EXERCISE INSTRUCTIONS – Each line below from the one containing "Definition set_ranks (served" through the one containing "b (Curve_publicKey X)" should be output exactly as it stands, and no other line should appear.

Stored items
*** Block opens ***
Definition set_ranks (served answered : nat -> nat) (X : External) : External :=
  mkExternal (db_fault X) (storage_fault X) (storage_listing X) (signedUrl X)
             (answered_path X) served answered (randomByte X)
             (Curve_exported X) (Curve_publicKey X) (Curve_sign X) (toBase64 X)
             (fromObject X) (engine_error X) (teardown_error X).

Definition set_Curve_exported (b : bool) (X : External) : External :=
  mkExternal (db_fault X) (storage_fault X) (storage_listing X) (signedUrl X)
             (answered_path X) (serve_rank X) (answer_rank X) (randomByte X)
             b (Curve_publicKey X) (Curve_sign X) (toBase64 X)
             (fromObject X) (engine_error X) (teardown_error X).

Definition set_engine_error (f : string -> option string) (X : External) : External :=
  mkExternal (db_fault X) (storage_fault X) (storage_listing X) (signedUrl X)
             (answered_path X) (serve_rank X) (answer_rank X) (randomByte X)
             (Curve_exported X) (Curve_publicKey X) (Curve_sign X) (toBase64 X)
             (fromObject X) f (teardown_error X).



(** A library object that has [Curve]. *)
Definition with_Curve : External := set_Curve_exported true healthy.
*** Block closes ***
*** Block opens ***
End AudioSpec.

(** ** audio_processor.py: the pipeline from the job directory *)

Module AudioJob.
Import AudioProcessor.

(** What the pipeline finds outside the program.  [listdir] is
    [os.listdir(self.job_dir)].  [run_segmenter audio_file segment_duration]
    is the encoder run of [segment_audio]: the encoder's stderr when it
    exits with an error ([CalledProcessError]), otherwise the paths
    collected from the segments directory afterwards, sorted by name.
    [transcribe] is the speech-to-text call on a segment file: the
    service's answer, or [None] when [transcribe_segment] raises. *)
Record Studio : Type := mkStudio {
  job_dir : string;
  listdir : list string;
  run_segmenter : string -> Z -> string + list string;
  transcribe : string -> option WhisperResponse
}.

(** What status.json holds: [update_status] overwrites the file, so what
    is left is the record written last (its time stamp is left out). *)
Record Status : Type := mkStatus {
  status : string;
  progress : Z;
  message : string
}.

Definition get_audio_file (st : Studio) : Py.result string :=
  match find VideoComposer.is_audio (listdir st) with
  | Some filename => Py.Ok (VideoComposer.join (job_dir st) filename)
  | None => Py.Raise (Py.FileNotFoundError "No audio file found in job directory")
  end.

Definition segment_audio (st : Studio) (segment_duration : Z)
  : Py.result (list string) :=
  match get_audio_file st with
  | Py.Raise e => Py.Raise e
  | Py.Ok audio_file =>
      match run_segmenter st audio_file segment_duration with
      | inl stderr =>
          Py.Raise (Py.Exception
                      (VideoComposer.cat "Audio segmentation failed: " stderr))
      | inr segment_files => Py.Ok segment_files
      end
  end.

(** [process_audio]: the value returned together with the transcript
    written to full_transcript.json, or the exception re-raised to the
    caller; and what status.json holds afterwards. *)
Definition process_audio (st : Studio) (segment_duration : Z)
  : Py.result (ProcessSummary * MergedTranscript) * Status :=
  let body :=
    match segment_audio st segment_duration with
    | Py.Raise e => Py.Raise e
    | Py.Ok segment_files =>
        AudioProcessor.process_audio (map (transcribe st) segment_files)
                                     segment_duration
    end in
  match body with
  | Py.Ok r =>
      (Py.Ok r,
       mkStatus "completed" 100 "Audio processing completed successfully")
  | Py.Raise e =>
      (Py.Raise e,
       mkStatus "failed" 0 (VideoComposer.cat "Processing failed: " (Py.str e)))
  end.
*** Block closes ***
FINAL ANSWER –
Definition set_ranks (served answered : nat -> nat) (X : External) : External :=
  mkExternal (db_fault X) (storage_fault X) (storage_listing X) (signedUrl X)
             (answered_path X) served answered (randomByte X)
             (Curve_exported X) (Curve_publicKey X) (Curve_sign X) (toBase64 X)
             (fromObject X) (engine_error X) (teardown_error X).

Definition set_Curve_exported (b : bool) (X : External) : External :=
  mkExternal (db_fault X) (storage_fault X) (storage_listing X) (signedUrl X)
             (answered_path X) (serve_rank X) (answer_rank X) (randomByte X)
             b (Curve_publicKey X) (Curve_sign X) (toBase64 X)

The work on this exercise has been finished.